The UV photophysics of the natural and modified nucleobases can be surprisingly different. In response to UV radiation, the natural pyrimidine nucleobases undergo ultrafast internal conversion back to the ground state, whereas their thiobase analogs, in which an oxygen has been replaced by sulfur, display efficient intersystem crossing to the triplet manifold.

In collaboration with the experimental group of Susanne Ullrich, from the University of Georgia, we investigated the effect of the substituent position on 4-thiouracil (4-TU) in the gas phase using time-resolved photoelectron spectroscopy (TRPES) and computational modeling.

4-Thiouracil (4-TU)

Measured with few different pump wavelengths, the TRPES spectrum of 4-TU shows three time-constants: the first one is ultrashort, in the range of 20 to 200 fs; the second time-constant is in the range from 1.8 to 3.3 ps; the final one is longer than 1.5 ns.

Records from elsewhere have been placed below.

(** C1. For positive [alpha_q] and [beta_q] the two cells return, with
    mean [alpha_q / (alpha_q + beta_q)] and standard deviation
    [mean * sqrt (beta_q / (alpha_q * (1 + alpha_q + beta_q)))], and that
    standard deviation is the square root of the variance of
    Beta(alpha_q, beta_q),
    [alpha_q * beta_q / ((alpha_q + beta_q)^2 * (alpha_q + beta_q + 1))]. *)
Theorem inferred_std_sqrt_variance (alpha_q beta_q : R) :
  (0 < alpha_q)%R → (0 < beta_q)%R →
  ∃ mean std : R,
    inferred_mean alpha_q beta_q = Some mean
    ∧ inferred_std alpha_q beta_q = Some std
    ∧ mean = (alpha_q / (alpha_q + beta_q))%R
    ∧ std = (mean * sqrt (beta_q / (alpha_q * (1 + alpha_q + beta_q))))%R
    ∧ std = sqrt (beta_variance alpha_q beta_q).
Proof.
  intros Ha Hb. eexists _, _.
  split; [apply inferred_mean_real; assumption |].
  split; [apply inferred_std_real; assumption |].
  split; [reflexivity |]. split; [reflexivity |].
  apply simplified_std; assumption.
Qed.

Lemma inferred_std_sqrt_variance_witness :
  (0 < 15)%R ∧ (0 < 15)%R ∧
  ∃ mean std : R,
    inferred_mean 15%R 15%R = Some mean
    ∧ inferred_std 15%R 15%R = Some std
    ∧ mean = (15 / (15 + 15))%R
    ∧ std = (mean * sqrt (15 / (15 * (1 + 15 + 15))))%R
    ∧ std = sqrt (beta_variance 15 15).
Proof. split; [lra |]. split; [lra |]. apply (inferred_std_sqrt_variance 15 15); lra. Defined.



(** In binary64 the quotient is rounded: far enough from the scale of the
    run, where [alpha_q + beta_q] rounds to [alpha_q], the bound is
    reached.  The real reading above does not cover such inputs. *)
Example inferred_mean_b64_rounds_to_one :
  inferred_mean (Binary64.of_Z 1 60) (Binary64.of_Z 1 0) = Some (Binary64.of_Z 1 0).
Proof. vm_compute. reflexivity. Qed.
(** X19. A like request touches nothing but the like of the requester on
    that post and the counter of that post: members, comments, the rows of
    other posts, the other fields of the post and every other like stay;
    a counter that is not negative moves by at most one; and the "Database
    error" message is never flashed. *)
Theorem toggle_like_frame (d : DB) (s : Session) (q : Z) :
  like_keys_unique d ->
  let d' := snd (toggle_like d s q) in
  users d' = users d
  /\ comments d' = comments d
  /\ (forall p, p <> q -> Post_get d' p = Post_get d p)
  /\ (forall post, Post_get d q = Some post ->
        exists n, Post_get d' q = Some (Post.set_likes_count post n)
                  /\ (0 <= Post.likes_count post ->
                      Post.likes_count post - 1 <= n
                      <= Post.likes_count post + 1))
  /\ (forall l, In l (likes d) ->
        (forall cu, current_user d s = Some cu ->
                    Like.user_id l <> User.id cu \/ Like.post_id l <> q) ->
        In l (likes d'))
  /\ (forall l, In l (likes d') ->
        In l (likes d)
        \/ exists cu, current_user d s = Some cu
                      /\ Like.user_id l = User.id cu /\ Like.post_id l = q)
  /\ ~ In (py "Database error. Please try again.", danger)
          (flashed (fst (toggle_like d s q))).
Proof.
  intros Hk d'. subst d'.
  destruct (toggle_like_cases d s q)
    as [[E H]|[(cu & post & l & Hcu & Hpost & Hl & E)
              |(cu & post & Hcu & Hpost & Hl & E)]].
  - rewrite E. repeat split; auto.
    + intros post Hp. exists (Post.likes_count post).
      rewrite set_likes_count_same. split; [exact Hp|lia].
    + apply toggle_like_never_reports_database_error.
  - rewrite E. cbn [fst snd flashed].
    pose proof (Post_get_id _ _ _ Hpost) as Hid.
    apply Like_first_spec in Hl as (Hin & Hu & Hq).
    split; [reflexivity|]. split; [reflexivity|]. split; [|split; [|split; [|split]]].
    + intros p Hp. rewrite Post_get_update_other by (cbn; congruence).
      reflexivity.
    + intros post0 Hp0. assert (post0 = post) as -> by congruence.
      eexists. split; [now apply (Post_get_recount d)|].
      intros Hge. unfold py_or. destruct (Post.likes_count post =? 0) eqn:Z0;
        [apply Z.eqb_eq in Z0|apply Z.eqb_neq in Z0]; lia.
    + intros r Hr Hother. cbn [likes Post_update Like_delete].
      apply filter_In. split; [exact Hr|].
      apply negb_true_iff, Z.eqb_neq. intros Eid.
      assert (r = l) as -> by now apply (key_determines_row Like.id (likes d)).
      destruct (Hother cu Hcu); congruence.
    + intros r Hr. cbn [likes Post_update Like_delete] in Hr.
      apply filter_In in Hr as [Hr _]. now left.
    + simpl. intuition discriminate.
  - rewrite E. cbn [fst snd flashed].
    pose proof (Post_get_id _ _ _ Hpost) as Hid.
    split; [reflexivity|]. split; [reflexivity|]. split; [|split; [|split; [|split]]].
    + intros p Hp. rewrite Post_get_update_other by (cbn; congruence).
      reflexivity.
    + intros post0 Hp0. assert (post0 = post) as -> by congruence.
      eexists. split; [now apply (Post_get_recount d)|]. lia.
    + intros r Hr _. cbn [likes Post_update]. apply in_or_app. now left.
    + intros r Hr. cbn [likes Post_update] in Hr.
      apply in_app_or in Hr as [Hr|[<-|[]]]; [now left|].
      right. exists cu. auto.
    + simpl. intuition discriminate.
Qed.
(** [event_data.send_tinybird()] of nest.py: whatever happens to the
    request, nothing is raised. *)
Definition send_tinybird (context : list Nest.Message) : Chat unit :=
  fun st =>
    record_call (Tinybird (response st)
                          ((fun msg => Nest.role msg +:+ ": " +:+ Nest.content msg) <$> context))
                st.

(** The texts of the messages, byte for byte as the source file has
    them (the pictograms of the source are stored mis-decoded); nothing
    here looks inside these texts. *)
Definition LOADING_MESSAGE : string := "Thinking ðŸ§".
Definition RAG_STARTING : string :=
  "Starting RAG update process... This may take a few minutes.".
Definition RAG_DONE : string := "âœ… RAG update completed successfully!".
Definition RAG_FAILED : string := "âŒ RAG update failed: ".

(** The context with the question at its end. *)
Definition with_question (conversation_context : list Nest.Message) (text : string)
  : list Nest.Message :=
  match last conversation_context with
  | Some m => if negb (String.eqb (Nest.content m) text)
              then conversation_context ++ [Nest.user_message text]
              else conversation_context
  | None => conversation_context ++ [Nest.user_message text]
  end.

Definition process_chat_request (sv : services) (event_data : event_record) : Chat unit :=
  if negb (truthy (r_text event_data)) then
    send_slack sv event_data (Some "Looks like you didn't provide a prompt. Try again.")
  else
    chat_try
      (chat_bind
         (if negb (r_ephemeral event_data) && truthy_opt (r_thread_ts event_data)
          then chat_lift (get_conversation_context
                            (conversations_replies sv (r_channel_id event_data)
                                                   (default "" (r_thread_ts event_data))))
          else chat_ret ([], []))
         (fun '(thread_context, _) =>
       let conversation_context := with_question thread_context (r_text event_data) in
       chat_bind (send_tinybird conversation_context) (fun _ =>
       chat_bind (send_slack sv event_data
                             (Some (LOADING_MESSAGE +:+ nl +:+ "> " +:+ r_text event_data)))
                 (fun _ =>
       if String.eqb (lower (str_strip (r_text event_data))) "feed" then
         chat_try
           (chat_bind (send_slack sv event_data (Some RAG_STARTING)) (fun _ =>
            chat_bind (record_call RagUpdate) (fun _ =>
            chat_bind (chat_lift (handle_rag_update sv)) (fun _ =>
            send_slack sv event_data (Some RAG_DONE)))))
           (fun e => send_slack sv event_data (Some (RAG_FAILED +:+ str_exn e)))
       else
         chat_bind (record_call (Query conversation_context)) (fun _ =>
         let answer := get_provider_response (chat sv) (str_response sv)
                                             conversation_context in
         chat_bind (send_slack sv event_data (Some answer)) (fun _ =>
         send_tinybird conversation_context))))))
      (fun e => send_slack sv event_data (Some ("Sorry, I encountered an error: " +:+ str_exn e))).

(** The thread context that [process_chat_request] starts from. *)
Definition thread_of (sv : services) (event_data : event_record)
  : result (list Nest.Message * list message_metadata) :=
  if negb (r_ephemeral event_data) && truthy_opt (r_thread_ts event_data)
  then get_conversation_context
         (conversations_replies sv (r_channel_id event_data)
                                (default "" (r_thread_ts event_data)))
  else Ok ([], []).

(** The text of a call to Slack. *)
Definition text_of_call (c : call) : option string :=
  match c with
  | ChatUpdate _ _ text | PostMessage _ text _ | PostEphemeral _ _ text _ => Some text
  | _ => None
  end.

(** The conversations sent to the backend. *)
Definition queries_of (cs : list call) : list (list Nest.Message) :=
  omap (fun c => match c with Query q => Some q | _ => None end) cs.

(** The state of an event that has sent nothing yet. *)
Definition fresh (event_data : event_record) : chat_state :=
  {| update_ts := Some ""; response := r_response event_data; calls := [] |}.

Definition question (channel user thread text : string) : event_record :=
  {| r_event_type := "app_mention"; r_event_ts := Some thread; r_channel_id := channel;
     r_user_id := user; r_text := text; r_response := ""; r_thread_ts := Some thread;
     r_ephemeral := false; r_is_dm := false; r_is_bot := false; r_context := [];
     r_context_metadata := []; r_reactions := []; r_score := 0 |}.

(** Services that work: a thread of one message, a Slack that gives
    each new message a timestamp, a backend that answers in text. *)
Definition working : services :=
  {| conversations_replies := fun _ _ =>
       Ok [ {| ts := "1700000000.000100"; user := Some "U123";
               text := Some "how do I sort?"; bot_id := None; reactions := [] |} ];
     slack_api := fun _ => Ok (Some "1700000000.000500");
     chat := fun _ => Ok (Honk.RespStr "Use a sorting key.");
     str_response := fun _ => "<ChatModel>";
     handle_rag_update := Ok tt |}.

(** *** Access checks

    What the client and the secrets answer: the channel that
    [conversations_open] returns for a user, the outcome of
    [conversations_info] for a channel, and the values of the secrets
    [SLACK_CHANNEL_ALLOW_LIST] and [SLACK_BOT_USER_ID]. *)
Record access := {
  conversations_open : string -> result string;
  conversations_info : string -> result unit;
  allow_list : string;
  bot_user_id : string
}.

(** The [try] block of [verify_channel_access]: the channel to go on
    with. *)
Definition access_check (ac : access) (event_data : event_record) : result string :=
  if String.prefix "D" (r_channel_id event_data)
  then conversations_open ac (r_user_id event_data)
  else bind (conversations_info ac (r_channel_id event_data))
            (fun _ => Ok (r_channel_id event_data)).

Definition TIMED_OUT : string := "The request timed out. Please try again in a moment.".

Definition verify_channel_access (sv : services) (ac : access) (event_data : event_record)
  : Chat (bool * string) :=
  chat_try
    (chat_bind (chat_lift (access_check ac event_data))
               (fun channel => chat_ret (true, channel)))
    (fun e =>
       let error_msg := lower (str_exn e) in
       chat_bind (if contains "operation_timeout" error_msg
                  then chat_try (send_slack sv event_data (Some TIMED_OUT))
                                (fun _ => chat_ret tt)
                  else chat_ret tt)
                 (fun _ => chat_ret (false, r_channel_id event_data))).

Definition is_reaction (event_type : string) : bool :=
  existsb (String.eqb event_type) ["reaction_added"; "reaction_removed"].

Definition allowed_channels (ac : access) : list string :=
  str_strip <$> split_on "," (allow_list ac).

Definition with_channel (slack_data : event_record) (channel : string) : event_record :=
  {| r_event_type := r_event_type slack_data; r_event_ts := r_event_ts slack_data;
     r_channel_id := channel; r_user_id := r_user_id slack_data;
     r_text := r_text slack_data; r_response := r_response slack_data;
     r_thread_ts := r_thread_ts slack_data; r_ephemeral := r_ephemeral slack_data;
     r_is_dm := r_is_dm slack_data; r_is_bot := r_is_bot slack_data;
     r_context := r_context slack_data; r_context_metadata := r_context_metadata slack_data;
     r_reactions := r_reactions slack_data; r_score := r_score slack_data |}.

Definition with_user (slack_data : event_record) (user : string) : event_record :=
  {| r_event_type := r_event_type slack_data; r_event_ts := r_event_ts slack_data;
     r_channel_id := r_channel_id slack_data; r_user_id := user;
     r_text := r_text slack_data; r_response := r_response slack_data;
     r_thread_ts := r_thread_ts slack_data; r_ephemeral := r_ephemeral slack_data;
     r_is_dm := r_is_dm slack_data; r_is_bot := r_is_bot slack_data;
     r_context := r_context slack_data; r_context_metadata := r_context_metadata slack_data;
     r_reactions := r_reactions slack_data; r_score := r_score slack_data |}.

(** [process_slack_event] up to the duplicate check; [check_and_process]
    is what follows it.  The payload [event_data] is a dict: where the
    function calls [send_slack] on it, an [AttributeError] is raised.
    The result comes with the calls made. *)
Definition process_slack_event
           (sv : services) (ac : access) (event_type : string) (event_data : raw_event)
           (context : option bolt_context)
           (check_and_process : event_record -> Chat unit)
  : result unit * list call :=
  if negb (bool_decide (ev_item event_data ≫= item_type = Some "message"))
     && is_reaction event_type
  then (Ok tt, [])
  else
    match parse_slack_event (conversations_replies sv) event_type event_data context with
    | Raise e => (Raise e, [])
    | Ok slack_data =>
        let run : Chat unit :=
          if r_is_bot slack_data && negb (is_reaction event_type) then chat_ret tt
          else
            chat_bind (if r_is_bot slack_data then send_tinybird (r_context slack_data)
                       else chat_ret tt) (fun _ =>
            chat_bind (verify_channel_access sv ac slack_data)
                      (fun '(has_access, updated_channel_id) =>
            if negb has_access then chat_ret tt
            else
              let slack_data := with_channel slack_data updated_channel_id in
              if bool_decide (allowed_channels ac = ["*"])
                 || bool_decide (r_channel_id slack_data ∈ allowed_channels ac)
              then
                check_and_process
                  (with_user slack_data
                             (if r_ephemeral slack_data then r_user_id slack_data else ""))
              else
                chat_lift (Raise (Exn "AttributeError"
                                      "'dict' object has no attribute 'send_slack'")))) in
        let '(r, st) := run (fresh slack_data) in
        (r, calls st)
    end.

(** A client that knows the channels, an allow list of two, and a
    mention in a third channel. *)
Definition open_access : access :=
  {| conversations_open := fun _ => Ok "D42";
     conversations_info := fun _ => Ok tt;
     allow_list := "C1, D42";
     bot_user_id := "UBOT" |}.

Definition other_event : raw_event :=
  {| subtype := None; ev_text := Some "<@UBOT> how do I sort?"; ev_ts := Some "1700000000.000100";
     ev_message := None; ev_thread_ts := None; ev_channel := Some "C7"; ev_user := Some "U123";
     has_bot_id := false; has_bot_profile := false; trigger_id := None; ev_item := None;
     item_user := None; ev_reaction := None |}.

End Slackbot.

(** ** gosling/feed.py: reconciliation against the bucket *)

Module FeedS3.

Import Feed.

Record s3_object := { key : string; last_modified : string }.

(** The bucket as the function sees it: the pages of the listing and
    the error, if any, that ends the listing after them; and one
    answer per key for the other calls.  An exception of class
    [ClientError] stands for that class and its subclasses. *)
Record bucket := {
  pages : list (list s3_object);
  pages_error : option exn;
  head_object : string -> result (gmap string string);
  delete_object : string -> result unit;
  open_file : string -> result unit;
  upload_fileobj : string -> gmap string string -> result unit
}.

To assign these time-constants to specific steps in the excited-state relaxation, we analyzed the excited-state topography using ADC(2) computational method. We searched for ground- and excited-state minima, crossings between singlet states, and crossings between singlet and triplet states. Moreover, we determined the cation energies for each of these geometries.

All this information allowed to estimate the electron binding energy BE, which for a particular geometry R is given as

\displaystyle BE\left(\mathbf{R}\right) \approx E_{pump} + E_{D_{n}}\left(\mathbf{R}\right) - E_{S_{i}}\left(\mathbf{R}\right)

where the right side contains the energies of the pump laser, the cation Dn state (doublet), and the neutral Si state (singlet or triplet).

Electron binding energy calculated with ADC(2) (dots and lines) is superimposed to the experimental TRPES pumped at 347.2 nm. The time for each theoretical point is given by the experimental time-constants.

This simple estimate of BE allows to directly compare the experiments and theory, as done in the figure above.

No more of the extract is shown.